• Aim of the exercise: Gather every line of the entries that includes the word "href".
== == ==
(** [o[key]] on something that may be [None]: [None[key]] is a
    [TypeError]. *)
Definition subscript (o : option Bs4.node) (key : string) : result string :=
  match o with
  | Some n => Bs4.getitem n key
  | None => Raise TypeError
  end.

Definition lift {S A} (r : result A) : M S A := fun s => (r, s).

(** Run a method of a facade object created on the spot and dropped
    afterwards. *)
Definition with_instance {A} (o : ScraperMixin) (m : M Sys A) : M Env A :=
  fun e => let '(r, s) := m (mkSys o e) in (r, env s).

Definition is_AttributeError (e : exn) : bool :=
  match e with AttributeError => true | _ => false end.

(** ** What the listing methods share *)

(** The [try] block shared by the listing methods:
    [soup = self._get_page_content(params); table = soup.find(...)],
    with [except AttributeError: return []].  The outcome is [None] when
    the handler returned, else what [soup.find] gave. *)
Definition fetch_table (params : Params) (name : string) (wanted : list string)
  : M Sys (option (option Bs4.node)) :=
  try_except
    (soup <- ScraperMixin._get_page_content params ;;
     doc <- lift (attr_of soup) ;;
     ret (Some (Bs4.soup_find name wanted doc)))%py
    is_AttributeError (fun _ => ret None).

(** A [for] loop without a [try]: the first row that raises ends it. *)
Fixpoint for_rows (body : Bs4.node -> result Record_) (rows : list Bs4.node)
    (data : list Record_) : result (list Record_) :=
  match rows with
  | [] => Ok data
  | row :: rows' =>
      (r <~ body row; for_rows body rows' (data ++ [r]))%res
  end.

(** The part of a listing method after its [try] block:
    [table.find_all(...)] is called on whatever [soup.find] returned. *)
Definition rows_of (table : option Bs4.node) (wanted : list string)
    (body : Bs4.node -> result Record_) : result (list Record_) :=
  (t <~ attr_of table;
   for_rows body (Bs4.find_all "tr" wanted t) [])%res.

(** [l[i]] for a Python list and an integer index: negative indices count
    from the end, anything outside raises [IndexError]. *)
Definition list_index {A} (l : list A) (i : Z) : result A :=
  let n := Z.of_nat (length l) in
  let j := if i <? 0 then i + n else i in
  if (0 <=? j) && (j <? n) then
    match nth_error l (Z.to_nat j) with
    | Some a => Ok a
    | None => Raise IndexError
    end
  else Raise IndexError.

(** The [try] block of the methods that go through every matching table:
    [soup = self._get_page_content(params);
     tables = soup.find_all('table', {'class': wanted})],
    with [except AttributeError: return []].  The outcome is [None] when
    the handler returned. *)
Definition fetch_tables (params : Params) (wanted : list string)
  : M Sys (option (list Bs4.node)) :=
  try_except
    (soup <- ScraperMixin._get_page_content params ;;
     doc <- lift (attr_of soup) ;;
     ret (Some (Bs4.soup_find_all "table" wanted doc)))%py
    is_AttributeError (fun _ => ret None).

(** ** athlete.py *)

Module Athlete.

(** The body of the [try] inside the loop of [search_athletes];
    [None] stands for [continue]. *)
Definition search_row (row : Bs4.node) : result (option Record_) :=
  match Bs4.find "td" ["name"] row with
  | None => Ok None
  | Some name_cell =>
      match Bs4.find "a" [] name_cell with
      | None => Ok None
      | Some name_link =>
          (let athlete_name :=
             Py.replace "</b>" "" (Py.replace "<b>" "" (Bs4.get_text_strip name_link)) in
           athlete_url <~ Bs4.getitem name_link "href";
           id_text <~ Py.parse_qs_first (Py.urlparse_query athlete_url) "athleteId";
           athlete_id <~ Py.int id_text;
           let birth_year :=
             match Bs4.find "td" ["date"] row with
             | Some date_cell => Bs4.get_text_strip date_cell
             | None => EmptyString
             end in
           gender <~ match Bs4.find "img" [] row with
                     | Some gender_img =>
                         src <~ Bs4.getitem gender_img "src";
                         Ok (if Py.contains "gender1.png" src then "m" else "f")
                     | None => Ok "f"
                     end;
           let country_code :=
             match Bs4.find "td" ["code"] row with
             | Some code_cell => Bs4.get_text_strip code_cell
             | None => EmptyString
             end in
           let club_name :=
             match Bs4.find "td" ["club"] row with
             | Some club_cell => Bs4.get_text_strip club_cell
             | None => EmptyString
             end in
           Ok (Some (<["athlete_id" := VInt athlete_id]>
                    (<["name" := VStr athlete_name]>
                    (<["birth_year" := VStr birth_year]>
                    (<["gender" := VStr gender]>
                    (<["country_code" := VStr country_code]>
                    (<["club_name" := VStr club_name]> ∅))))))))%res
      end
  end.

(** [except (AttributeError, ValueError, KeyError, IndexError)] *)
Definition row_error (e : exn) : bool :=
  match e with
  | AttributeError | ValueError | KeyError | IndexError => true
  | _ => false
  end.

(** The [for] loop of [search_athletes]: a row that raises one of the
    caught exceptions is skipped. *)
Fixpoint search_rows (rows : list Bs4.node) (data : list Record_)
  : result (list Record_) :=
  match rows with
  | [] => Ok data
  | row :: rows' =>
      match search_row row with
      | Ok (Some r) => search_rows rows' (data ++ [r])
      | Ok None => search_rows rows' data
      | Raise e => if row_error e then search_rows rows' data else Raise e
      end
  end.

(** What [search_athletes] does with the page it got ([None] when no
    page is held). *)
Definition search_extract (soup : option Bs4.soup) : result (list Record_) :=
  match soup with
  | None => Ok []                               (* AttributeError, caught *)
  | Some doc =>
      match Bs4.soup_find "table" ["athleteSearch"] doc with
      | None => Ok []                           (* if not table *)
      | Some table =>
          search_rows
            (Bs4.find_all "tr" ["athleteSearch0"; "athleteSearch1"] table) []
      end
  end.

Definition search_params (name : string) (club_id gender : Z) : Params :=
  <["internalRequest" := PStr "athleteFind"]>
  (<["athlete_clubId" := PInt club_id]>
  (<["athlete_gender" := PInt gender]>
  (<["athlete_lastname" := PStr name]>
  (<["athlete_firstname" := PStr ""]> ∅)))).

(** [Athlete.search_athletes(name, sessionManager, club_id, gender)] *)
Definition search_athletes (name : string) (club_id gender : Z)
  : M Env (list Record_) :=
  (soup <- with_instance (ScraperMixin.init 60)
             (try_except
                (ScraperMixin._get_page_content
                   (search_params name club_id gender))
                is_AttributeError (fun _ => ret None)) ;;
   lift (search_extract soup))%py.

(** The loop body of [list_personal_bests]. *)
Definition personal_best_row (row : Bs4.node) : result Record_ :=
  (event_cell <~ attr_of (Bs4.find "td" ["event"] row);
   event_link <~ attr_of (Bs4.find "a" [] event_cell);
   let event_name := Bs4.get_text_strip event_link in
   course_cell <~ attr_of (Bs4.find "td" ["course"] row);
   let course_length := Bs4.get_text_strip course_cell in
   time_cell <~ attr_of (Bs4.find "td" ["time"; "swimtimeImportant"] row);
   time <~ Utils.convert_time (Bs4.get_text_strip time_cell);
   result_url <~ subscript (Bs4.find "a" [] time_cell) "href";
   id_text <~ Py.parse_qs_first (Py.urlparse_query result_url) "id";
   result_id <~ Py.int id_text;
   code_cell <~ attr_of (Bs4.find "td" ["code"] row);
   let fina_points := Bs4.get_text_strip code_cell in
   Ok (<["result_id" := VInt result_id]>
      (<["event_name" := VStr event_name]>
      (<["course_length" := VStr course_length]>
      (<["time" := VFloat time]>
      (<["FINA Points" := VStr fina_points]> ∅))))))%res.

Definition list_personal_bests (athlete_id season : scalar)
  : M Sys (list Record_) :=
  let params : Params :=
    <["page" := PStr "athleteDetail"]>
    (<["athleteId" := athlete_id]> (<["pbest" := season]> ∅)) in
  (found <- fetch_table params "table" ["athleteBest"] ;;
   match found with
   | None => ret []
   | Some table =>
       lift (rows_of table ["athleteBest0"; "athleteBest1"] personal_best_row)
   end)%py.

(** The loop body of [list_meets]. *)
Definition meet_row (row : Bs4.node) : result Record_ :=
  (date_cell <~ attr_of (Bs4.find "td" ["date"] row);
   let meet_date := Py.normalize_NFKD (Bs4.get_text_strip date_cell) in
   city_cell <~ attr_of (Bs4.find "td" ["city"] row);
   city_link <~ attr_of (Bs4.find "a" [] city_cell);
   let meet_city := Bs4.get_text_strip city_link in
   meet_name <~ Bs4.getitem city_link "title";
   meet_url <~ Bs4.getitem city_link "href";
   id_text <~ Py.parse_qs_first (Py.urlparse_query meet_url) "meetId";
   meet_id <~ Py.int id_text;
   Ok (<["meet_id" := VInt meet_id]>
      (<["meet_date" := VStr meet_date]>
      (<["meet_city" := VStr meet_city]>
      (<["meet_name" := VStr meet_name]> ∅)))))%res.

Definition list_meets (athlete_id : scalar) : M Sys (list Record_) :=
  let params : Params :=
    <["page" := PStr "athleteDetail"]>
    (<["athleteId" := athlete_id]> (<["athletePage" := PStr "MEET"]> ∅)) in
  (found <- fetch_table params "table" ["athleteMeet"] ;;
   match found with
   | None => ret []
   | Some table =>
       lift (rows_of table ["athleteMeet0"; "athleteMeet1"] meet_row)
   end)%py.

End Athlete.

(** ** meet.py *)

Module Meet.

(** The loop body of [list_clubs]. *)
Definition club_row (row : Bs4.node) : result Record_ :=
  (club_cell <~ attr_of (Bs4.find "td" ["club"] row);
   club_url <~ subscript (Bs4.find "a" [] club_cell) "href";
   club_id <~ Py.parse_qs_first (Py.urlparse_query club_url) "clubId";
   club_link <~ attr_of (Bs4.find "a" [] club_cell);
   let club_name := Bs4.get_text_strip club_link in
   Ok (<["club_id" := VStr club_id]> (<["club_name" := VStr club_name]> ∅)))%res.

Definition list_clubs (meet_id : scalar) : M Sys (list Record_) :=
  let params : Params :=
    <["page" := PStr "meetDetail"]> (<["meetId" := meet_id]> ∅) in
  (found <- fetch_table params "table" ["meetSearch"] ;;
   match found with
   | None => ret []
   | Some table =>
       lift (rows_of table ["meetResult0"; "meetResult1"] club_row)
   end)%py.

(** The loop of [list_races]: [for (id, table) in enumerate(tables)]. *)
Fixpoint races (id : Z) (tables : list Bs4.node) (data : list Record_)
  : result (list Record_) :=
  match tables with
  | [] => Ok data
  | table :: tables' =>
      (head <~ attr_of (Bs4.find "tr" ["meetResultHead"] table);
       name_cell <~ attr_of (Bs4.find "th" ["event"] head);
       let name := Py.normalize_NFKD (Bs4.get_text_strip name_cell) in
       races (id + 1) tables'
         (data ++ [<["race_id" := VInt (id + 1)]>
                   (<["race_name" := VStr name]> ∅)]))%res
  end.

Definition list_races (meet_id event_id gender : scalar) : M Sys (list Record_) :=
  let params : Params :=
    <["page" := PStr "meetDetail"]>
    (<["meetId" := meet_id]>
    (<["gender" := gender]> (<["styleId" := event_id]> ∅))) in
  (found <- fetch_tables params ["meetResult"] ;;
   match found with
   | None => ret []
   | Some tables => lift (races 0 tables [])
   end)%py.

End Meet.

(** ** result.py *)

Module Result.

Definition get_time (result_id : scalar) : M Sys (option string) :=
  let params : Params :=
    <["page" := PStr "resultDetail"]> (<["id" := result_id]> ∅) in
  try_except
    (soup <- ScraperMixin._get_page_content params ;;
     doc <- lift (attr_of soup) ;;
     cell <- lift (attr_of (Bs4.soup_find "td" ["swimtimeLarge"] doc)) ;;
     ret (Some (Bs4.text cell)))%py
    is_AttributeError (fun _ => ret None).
== == ==
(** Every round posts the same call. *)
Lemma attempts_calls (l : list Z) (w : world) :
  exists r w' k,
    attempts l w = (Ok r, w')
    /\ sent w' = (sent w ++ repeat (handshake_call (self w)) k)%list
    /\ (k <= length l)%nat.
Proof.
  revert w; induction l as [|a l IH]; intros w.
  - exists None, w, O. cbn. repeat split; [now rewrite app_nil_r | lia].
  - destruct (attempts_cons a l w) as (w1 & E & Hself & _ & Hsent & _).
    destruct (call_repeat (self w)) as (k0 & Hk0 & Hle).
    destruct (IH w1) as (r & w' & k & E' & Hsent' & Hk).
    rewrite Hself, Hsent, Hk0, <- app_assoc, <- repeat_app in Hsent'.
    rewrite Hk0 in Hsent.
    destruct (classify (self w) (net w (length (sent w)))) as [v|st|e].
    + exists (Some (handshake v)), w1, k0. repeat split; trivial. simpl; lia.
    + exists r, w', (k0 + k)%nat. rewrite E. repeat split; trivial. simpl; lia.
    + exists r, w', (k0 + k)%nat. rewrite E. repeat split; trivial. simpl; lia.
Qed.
== == ==
• Response to the task:
           athlete_url <~ Bs4.getitem name_link "href";
   result_url <~ subscript (Bs4.find "a" [] time_cell) "href";
   meet_url <~ Bs4.getitem city_link "href";
   club_url <~ subscript (Bs4.find "a" [] club_cell) "href";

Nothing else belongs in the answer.